人間というのは面白いもので、一旦脳の中のスイッチが入ると、インプットされた情報に基づいて思考するもので、それまでの認識以上にこの植物が散歩コースの各所にあることを再認識することになりました。そして、状況次第では厄介な植物にもなり得ることを感じ始めました。
【2】実は外来種で注意すべき特性が
素人ながらに調べると概要として以下のような特徴があることがわかりました。
・ナガミヒナゲシ(学名Papaver dubium:ポピーと同じケシ科)ヒナゲシより子房が細いことが名前の由来のようです。
・原産: ヨーロッパ地中海沿岸、1960年代に日本に来たと言われています。
・強い繁殖力が特徴で、1つのさやから1600粒の種子を、1個体から最大で15万粒の種子を生成するということです。未熟な実から出来た種子でも発芽能力があるそうです。又、コンクリートの隙間からでも発芽をする能力があります。道路沿いに多くみられるのは梅雨期に実が出来て車のタイヤに付着して広がるのが一因とみられています。
専門的な事は国立環境研究所のHPもご覧ください。
【3】放置した場合は・・・毒性は・・・?
それでは、ナガミヒナゲシが他の植物の生育阻害を生む可能性ですが、そのリスクは結構あるようです。下記農業環境技術研究所の記述では雑草化のリスクが大きいとしていますが、その程度については色々な記述を見ると見解に差があります。ただ、そうした「強い影響」という部分がクローズアップされて悪者扱いされている可能性はあります。
ただ、地元を歩いていて、生える場所や生え方を見ていると素人目には「雑草化」しているという印象を強く受けます。他の植物への阻害性=アレロパシーという問題については、私の専門外ですのでこれ以上の言及は控えますが、オレンジ色の綺麗の花を咲かせるため雑草というイメージと結び付きにくいのかもしれませんが、仮に我家に広大な庭があってその一角をこの植物が占拠するという状況は余り好ましくないように思います。

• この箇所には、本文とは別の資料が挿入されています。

(** * The tape evaluator of libfive (ao/src/eval/evaluator.cpp)

    A shallow embedding of [Kernel::Evaluator]: the tape stack with its
    [push]/[pop] machinery, the forward kernels ([values], [derivs],
    [interval], [gradient]), feature enumeration and the free-variable
    interface, followed by the properties the specification states
    about them.

    Conventions.
    - [float] is IEEE-754 binary32, as [spec_float] with [prec = 24] and
      [emax = 128]; comparisons are the IEEE ones (false on NaN).
    - [Clause::Id], [Result::Index] and [Tree::Id] are unsigned machine
      integers used as indices and keys only; they are kept in [N].
    - A C++ function that may abort or run into undefined behaviour
      returns in [res]; the evaluator is passed explicitly as state. *)

From Stdlib Require Import ZArith NArith List Bool Lia.
From Stdlib Require Import Floats.SpecFloat.
From stdpp Require Import base option list gmap.

(** ** Abnormal outcomes *)

Inductive fault : Set :=
| OutOfRange       (* index outside a vector or a matrix *)
| BadOpcode        (* leaf or sentinel opcode in a clause: [assert(false)] *)
| AssertionFailed  (* any other failed [assert] *)
| KeyNotFound      (* [std::map::at] on a missing key *)
| OutOfFuel.       (* a loop still running after the allotted iterations *)

Inductive res (A : Type) : Type :=
| Ok (a : A)
| Err (e : fault).
Arguments Ok {A} a.
Arguments Err {A} e.

Definition bind {A B} (m : res A) (k : A -> res B) : res B :=
  match m with
  | Ok a => k a
  | Err e => Err e
  end.

Declare Scope res_scope.
Notation "x ← y ; z" := (bind y (fun x => z))
  (at level 20, y at level 100, z at level 200, only parsing) : res_scope.
Notation "' x ← y ; z" := (bind y (fun x => z))
  (at level 20, x pattern, y at level 100, z at level 200, only parsing)
  : res_scope.
Open Scope res_scope.

Definition is_Ok {A} (m : res A) : Prop := exists a, m = Ok a.

Definition assert (b : bool) : res unit :=
  if b then Ok tt else Err AssertionFailed.

(** ** binary32 *)

Abbreviation float := spec_float.

Module F32.
Definition prec : Z := 24.
Definition emax : Z := 128.

Definition zero : float := S754_zero false.
Definition nan : float := S754_nan.
Definition of_Z (z : Z) : float := binary_normalize prec emax z 0 false.
Definition one : float := of_Z 1.
Definition two : float := of_Z 2.

Definition lt (a b : float) : bool := SFltb a b.
Definition gt (a b : float) : bool := SFltb b a.
Definition le (a b : float) : bool := SFleb a b.
Definition ge (a b : float) : bool := SFleb b a.
Definition eq (a b : float) : bool := SFeqb a b.
Definition ne (a b : float) : bool := negb (SFeqb a b).
Definition isnan (a : float) : bool :=
  match a with S754_nan => true | _ => false end.

Definition add : float -> float -> float := SFadd prec emax.
Definition sub : float -> float -> float := SFsub prec emax.
Definition mul : float -> float -> float := SFmul prec emax.
Definition div : float -> float -> float := SFdiv prec emax.
Definition sqrt : float -> float := SFsqrt prec emax.
Definition neg : float -> float := SFopp.

(** The order of binary32 without NaN, as a lexicographic order on
    triples of integers. *)
Definition ord (x : float) : Z * Z * Z :=
  match x with
  | S754_infinity true => (-2, 0, 0)
  | S754_finite true m e => (-1, - e, - Zpos m)
  | S754_zero _ => (0, 0, 0)
  | S754_nan => (0, 0, 0)
  | S754_finite false m e => (1, e, Zpos m)
  | S754_infinity false => (2, 0, 0)
  end%Z.

Definition lex_lt (p q : Z * Z * Z) : Prop :=
  (p.1.1 < q.1.1 \/ (p.1.1 = q.1.1 /\
     (p.1.2 < q.1.2 \/ (p.1.2 = q.1.2 /\ p.2 < q.2))))%Z.
End F32.

(** ** Data model *)

Module Opcode.
Inductive Opcode : Set :=
| INVALID | CONST | VAR_X | VAR_Y | VAR_Z | VAR | CONST_VAR
| SQUARE | SQRT | NEG | SIN | COS | TAN | ASIN | ACOS | ATAN | EXP
| ADD | MUL | MIN | MAX | SUB | DIV | ATAN2 | POW | NTH_ROOT | MOD | NANFILL
| LAST_OP.

#[global] Instance eq_dec : EqDecision Opcode.
Proof. solve_decision. Defined.
End Opcode.

Module Tree.
(** [Tree::Id] is the address of a tree node. *)
Abbreviation Id := N (only parsing).
End Tree.

Module Clause.
Abbreviation Id := N (only parsing).

Record Clause : Set := mk {
  op : Opcode.Opcode;
  id : Id;
  a : Id;
  b : Id
}.
End Clause.

Module Interval.
(** [Interval::I], a [boost::numeric::interval<float>]. *)
Record I : Set := mk { lower : float; upper : float }.
End Interval.

Record Vector3f : Set := vec3f { vx : float; vy : float; vz : float }.

Module Tape.
Inductive Type_ : Set := ORIGINAL | INTERVAL | FEATURE | SPECIALIZED.

#[global] Instance type_eq_dec : EqDecision Type_.
Proof. solve_decision. Defined.

Record Tape : Set := mk {
  t : list Clause.Clause;   (* the clauses, root first *)
  i : Clause.Id;            (* root slot *)
  type : Type_;
  X : Interval.I;           (* the box of an INTERVAL tape *)
  Y : Interval.I;
  Z : Interval.I
}.

Definition empty_interval : Interval.I := Interval.mk F32.zero F32.zero.

(** [Tape()] *)
Definition new : Tape :=
  mk [] 0%N ORIGINAL empty_interval empty_interval empty_interval.
End Tape.

(** Checked access to a [std::vector] or to a matrix row. *)
Definition at_ {A} (l : list A) (k : N) : res A :=
  match l !! N.to_nat k with
  | Some x => Ok x
  | None => Err OutOfRange
  end.

Definition store {A} (l : list A) (k : N) (x : A) : res (list A) :=
  match l !! N.to_nat k with
  | Some _ => Ok (<[N.to_nat k := x]> l)
  | None => Err OutOfRange
  end.

Module Result.
Abbreviation Index := N (only parsing).

(** The result arena.  [f], [dx], [dy], [dz] are row-major matrices with
    one row per slot and one column per batch entry; [i] holds one
    interval and [j] one Jacobian row per slot. *)
Record Result : Type := mk {
  f : list (list float);
  dx : list (list float);
  dy : list (list float);
  dz : list (list float);
  i : list Interval.I;
  j : list (list float)
}.

Definition with_f (m : list (list float)) (r : Result) : Result :=
  mk m (dx r) (dy r) (dz r) (i r) (j r).
Definition with_dx (m : list (list float)) (r : Result) : Result :=
  mk (f r) m (dy r) (dz r) (i r) (j r).
Definition with_dy (m : list (list float)) (r : Result) : Result :=
  mk (f r) (dx r) m (dz r) (i r) (j r).
Definition with_dz (m : list (list float)) (r : Result) : Result :=
  mk (f r) (dx r) (dy r) m (i r) (j r).
Definition with_i (m : list Interval.I) (r : Result) : Result :=
  mk (f r) (dx r) (dy r) (dz r) m (j r).
Definition with_j (m : list (list float)) (r : Result) : Result :=
  mk (f r) (dx r) (dy r) (dz r) (i r) m.

(** [m(r, c)] *)
Definition coeff (m : list (list float)) (r : Clause.Id) (c : Index)
  : res float :=
  row ← at_ m r; at_ row c.

(** [m(r, c) = v] *)
Definition set_coeff (m : list (list float)) (r : Clause.Id) (c : Index)
    (v : float) : res (list (list float)) :=
  row ← at_ m r; row' ← store row c v; store m r row'.

(** Modelled from the spec: [Result::setValue] (ao/eval/result.hpp, not
    under src/).  Section 4.10: "setVar(id, v) writes v to the value row
    of that variable's slot": every column of row [i] of [f] becomes
    [v]. *)
Definition setValue (v : float) (i : Clause.Id) (r : Result) : res Result :=
  row ← at_ (f r) i;
  m ← store (f r) i (replicate (length row) v);
  Ok (with_f m r).
End Result.

(** ** binary64 and [Eigen::Vector3d] *)

Abbreviation double := spec_float (only parsing).

Module F64.
Definition prec : Z := 53.
Definition emax : Z := 1024.

Definition zero : double := S754_zero false.
Definition gt (a b : double) : bool := SFltb b a.
Definition ge (a b : double) : bool := SFleb b a.
Definition add : double -> double -> double := SFadd prec emax.
Definition sub : double -> double -> double := SFsub prec emax.
Definition mul : double -> double -> double := SFmul prec emax.
Definition sqrt : double -> double := SFsqrt prec emax.
Definition div : double -> double -> double := SFdiv prec emax.
Definition neg : double -> double := SFopp.

(** [double(n)] for a [size_t] *)
Definition of_nat (n : nat) : double :=
  binary_normalize prec emax (Z.of_nat n) 0 false.

(** The conversion from [float], which is exact. *)
Definition of_float (x : float) : double :=
  match x with
  | S754_finite s m e => binary_normalize prec emax (cond_Zopp s (Zpos m)) e s
  | _ => x
  end.

(** [double(z)] for an [int] *)
Definition of_Z (z : Z) : double := binary_normalize prec emax z 0 false.

(** The conversion to [float], where a [double] is stored in a [float]:
    one rounding to nearest, ties to even. *)
Definition to_float (x : double) : float :=
  match x with
  | S754_finite s m e =>
      binary_normalize F32.prec F32.emax (cond_Zopp s (Zpos m)) e s
  | _ => x
  end.
End F64.

Record Vector3d : Set := vec3d { dvx : double; dvy : double; dvz : double }.

(** [Eigen::Vector3d(x, y, z)] from three floats *)
Definition Vector3d_of (x y z : float) : Vector3d :=
  vec3d (F64.of_float x) (F64.of_float y) (F64.of_float z).

Definition Vector3d_sub (u v : Vector3d) : Vector3d :=
  vec3d (F64.sub (dvx u) (dvx v)) (F64.sub (dvy u) (dvy v))
        (F64.sub (dvz u) (dvz v)).

Definition Vector3d_neg (u : Vector3d) : Vector3d :=
  vec3d (F64.neg (dvx u)) (F64.neg (dvy u)) (F64.neg (dvz u)).

(** ** External numeric collaborators

    The functions of libm, Eigen and Boost.Interval that the evaluator
    calls and whose results the C++ standard does not fix: they are
    parameters of the model. *)

Class Numeric : Type := {
  (* Eigen: coefficient-wise minimum and maximum, Euclidean norm *)
  cwiseMin : float -> float -> float;
  cwiseMax : float -> float -> float;
  norm : Vector3d -> double;
  (* libm *)
  fmodf : float -> float -> float;
  atan2f : float -> float -> float;
  powf : float -> float -> float;
  sinf : float -> float;
  cosf : float -> float;
  tanf : float -> float;
  asinf : float -> float;
  acosf : float -> float;
  atanf : float -> float;
  expf : float -> float;
  (* libm on double: the unqualified calls of the Jacobian kernel *)
  pow : double -> double -> double;
  sin : double -> double;
  cos : double -> double;
  exp : double -> double;
  (* boost::numeric interval arithmetic; [I_make l u] is [Interval::I(l, u)] *)
  I_make : float -> float -> Interval.I;
  I_add : Interval.I -> Interval.I -> Interval.I;
  I_mul : Interval.I -> Interval.I -> Interval.I;
  I_min : Interval.I -> Interval.I -> Interval.I;
  I_max : Interval.I -> Interval.I -> Interval.I;
  I_sub : Interval.I -> Interval.I -> Interval.I;
  I_div : Interval.I -> Interval.I -> Interval.I;
  I_atan2 : Interval.I -> Interval.I -> Interval.I;
  I_pow : Interval.I -> float -> Interval.I;
  I_nth_root : Interval.I -> float -> Interval.I;
  I_square : Interval.I -> Interval.I;
  I_sqrt : Interval.I -> Interval.I;
  I_neg : Interval.I -> Interval.I;
  I_sin : Interval.I -> Interval.I;
  I_cos : Interval.I -> Interval.I;
  I_tan : Interval.I -> Interval.I;
  I_asin : Interval.I -> Interval.I;
  I_acos : Interval.I -> Interval.I;
  I_atan : Interval.I -> Interval.I;
  I_exp : Interval.I -> Interval.I
}.
(** * Span ordering, table projection and highlight rendering of
      gliner-streamlit.py

    A shallow embedding of the results tab of [gliner-streamlit.py]
    (lines 119-171): the in-place sort of the predicted entities, the
    table of entities, the loop that builds the highlighted markup, and
    the colour lookup in [color_options].

    Conventions of the embedding.
    - A Python [str] is a [string], a sequence of characters with code
      points below 256; offsets are Python [int]s, that is [Z].
    - An entity is the dict returned by [model.predict_entities]; its keys
      ["start"], ["end"], ["label"] are read with [ent[...]] and ["score"]
      with [ent.get], so the record has three mandatory fields and one
      optional field.
    - [color_options] is a dict used as a map: a [gmap string string].
    - [entities] is a reference to a list object that [list.sort] mutates;
      list objects live in a heap indexed by locations.
    - Streamlit calls are recorded, in order, in a log of UI events.
    - On entities of this type no operation of lines 122-165 raises
      (slicing is total, the keys exist, the scores are numbers), so the
      [except] clause of line 172 has no counterpart here.

    The last part embeds the rest of the script around it: the labels read
    from the text area (line 114), the colour pickers of the sidebar
    (lines 65-76), [load_model] (lines 98-106) and the branches of the
    results tab (lines 108-178), where the calls to the model library
    return or raise. *)

From Stdlib Require Import ZArith String Ascii List Floats Lia.
From Stdlib Require Import Sorting.Sorted Sorting.Permutation.
From stdpp Require Import gmap strings list.

Open Scope Z_scope.

(** ** Python strings and slicing *)

Module PyStr.

(** [len(s)] *)
Definition len (s : string) : Z := Z.of_nat (String.length s).

Fixpoint drop (n : nat) (s : string) : string :=
  match n, s with
  | O, _ => s
  | S _, EmptyString => EmptyString
  | S n', String _ s' => drop n' s'
  end.

Fixpoint take (n : nat) (s : string) : string :=
  match n, s with
  | O, _ => EmptyString
  | S _, EmptyString => EmptyString
  | S n', String c s' => String c (take n' s')
  end.

(** [PySlice_AdjustIndices] for a step of 1: a negative bound counts
    from the end, and every bound is clamped to [0, length]. *)
Definition adjust (length i : Z) : Z :=
  if i <? 0 then Z.max (i + length) 0 else Z.min i length.

(** [s[i:j]] *)
Definition slice (s : string) (i j : Z) : string :=
  let lo := adjust (len s) i in
  let hi := adjust (len s) j in
  if lo <? hi then take (Z.to_nat (hi - lo)) (drop (Z.to_nat lo) s)
  else EmptyString.

(** [s[i:]] *)
Definition slice_from (s : string) (i : Z) : string :=
  drop (Z.to_nat (adjust (len s) i)) s.

(** [''.join(l)] *)
Definition concat (l : list string) : string :=
  fold_right String.append EmptyString l.

End PyStr.

(** The characters the markup needs and a string literal cannot hold. *)
Definition dquote : string := String (ascii_of_nat 34) EmptyString.
Definition newline : string := String (ascii_of_nat 10) EmptyString.
Definition indent24 : string := "                        ".
Definition indent28 : string := "                            ".

(** ** Python numbers: [int] and [float] *)

Inductive pynum : Type :=
| PyInt (n : Z)
| PyFloat (x : float).

Module PyNum.

(** Nearest integer to [n / d] for [d > 0], ties to the even one. *)
Definition div_half_even (n d : Z) : Z :=
  let q := n / d in
  let r := n mod d in
  match 2 * r ?= d with
  | Lt => q
  | Gt => q + 1
  | Eq => if Z.even q then q else q + 1
  end.

(** [float.__round__(x, ndigits)] for [0 <= ndigits]: the decimal with
    [ndigits] digits nearest to the exact value of [x] (ties to even),
    then the double nearest to that decimal; non-finite values and
    zeros are returned as they are. *)
Definition float_round (x : float) (ndigits : Z) : float :=
  match Prim2SF x with
  | S754_finite s m e =>
      let scaled := Zpos m * 10 ^ ndigits in
      let n := if 0 <=? e then scaled * 2 ^ e
               else div_half_even scaled (2 ^ (- e)) in
      match n with
      | Zpos p =>
          SF2Prim (SFdiv prec emax (S754_finite s p 0)
                     (S754_finite false (Z.to_pos (10 ^ ndigits)) 0))
      | _ => SF2Prim (S754_zero s)
      end
  | _ => x
  end.

(** [round(v, ndigits)] for [0 <= ndigits]: an [int] is returned
    unchanged. *)
Definition round (v : pynum) (ndigits : Z) : pynum :=
  match v with
  | PyInt n => PyInt n
  | PyFloat x => PyFloat (float_round x ndigits)
  end.



End PyNum.

(** ** Entities and the list sort *)

(** One dict of the list returned by [model.predict_entities]. *)
Record Ent : Type := mkEnt {
  start : Z;               (* ent["start"] *)
  end_ : Z;                (* ent["end"] *)
  label : string;          (* ent["label"] *)
  score : option pynum     (* ent.get("score", ...) *)
}.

ナガミヒナゲシの毒性については、アルカロイド性の有毒成分が含まれているとのことで、まずは口に入れないように。そして除草する際も素手はやめて手袋をして対応した方がよさそうです。そして、花が咲いてしまってからでは逆にその蔓延を助長することになってしまうため、「ロゼット葉」状態のうちに除草した方がよいようです。要は葉が広がりだした段階で除草するのが一番よいようです。
【4】最後に
道端のあちらこちらで見かけたナガミヒナゲシですが、個人的にはその猛烈な繁殖力と耐性は驚異的に思え、自宅で生え出したら将来確実にご近所様にも迷惑がかかると思います。我が家の場合は即座に除草になると思います。
しかし、頭ごなしに駆除の必要を説くつもりもなく、その生えている規模や状況に応じて判断するので良いかと思います。その特性から自分の本意ではない形で生育する可能性と影響があることだけは頭の片隅に置いておけば。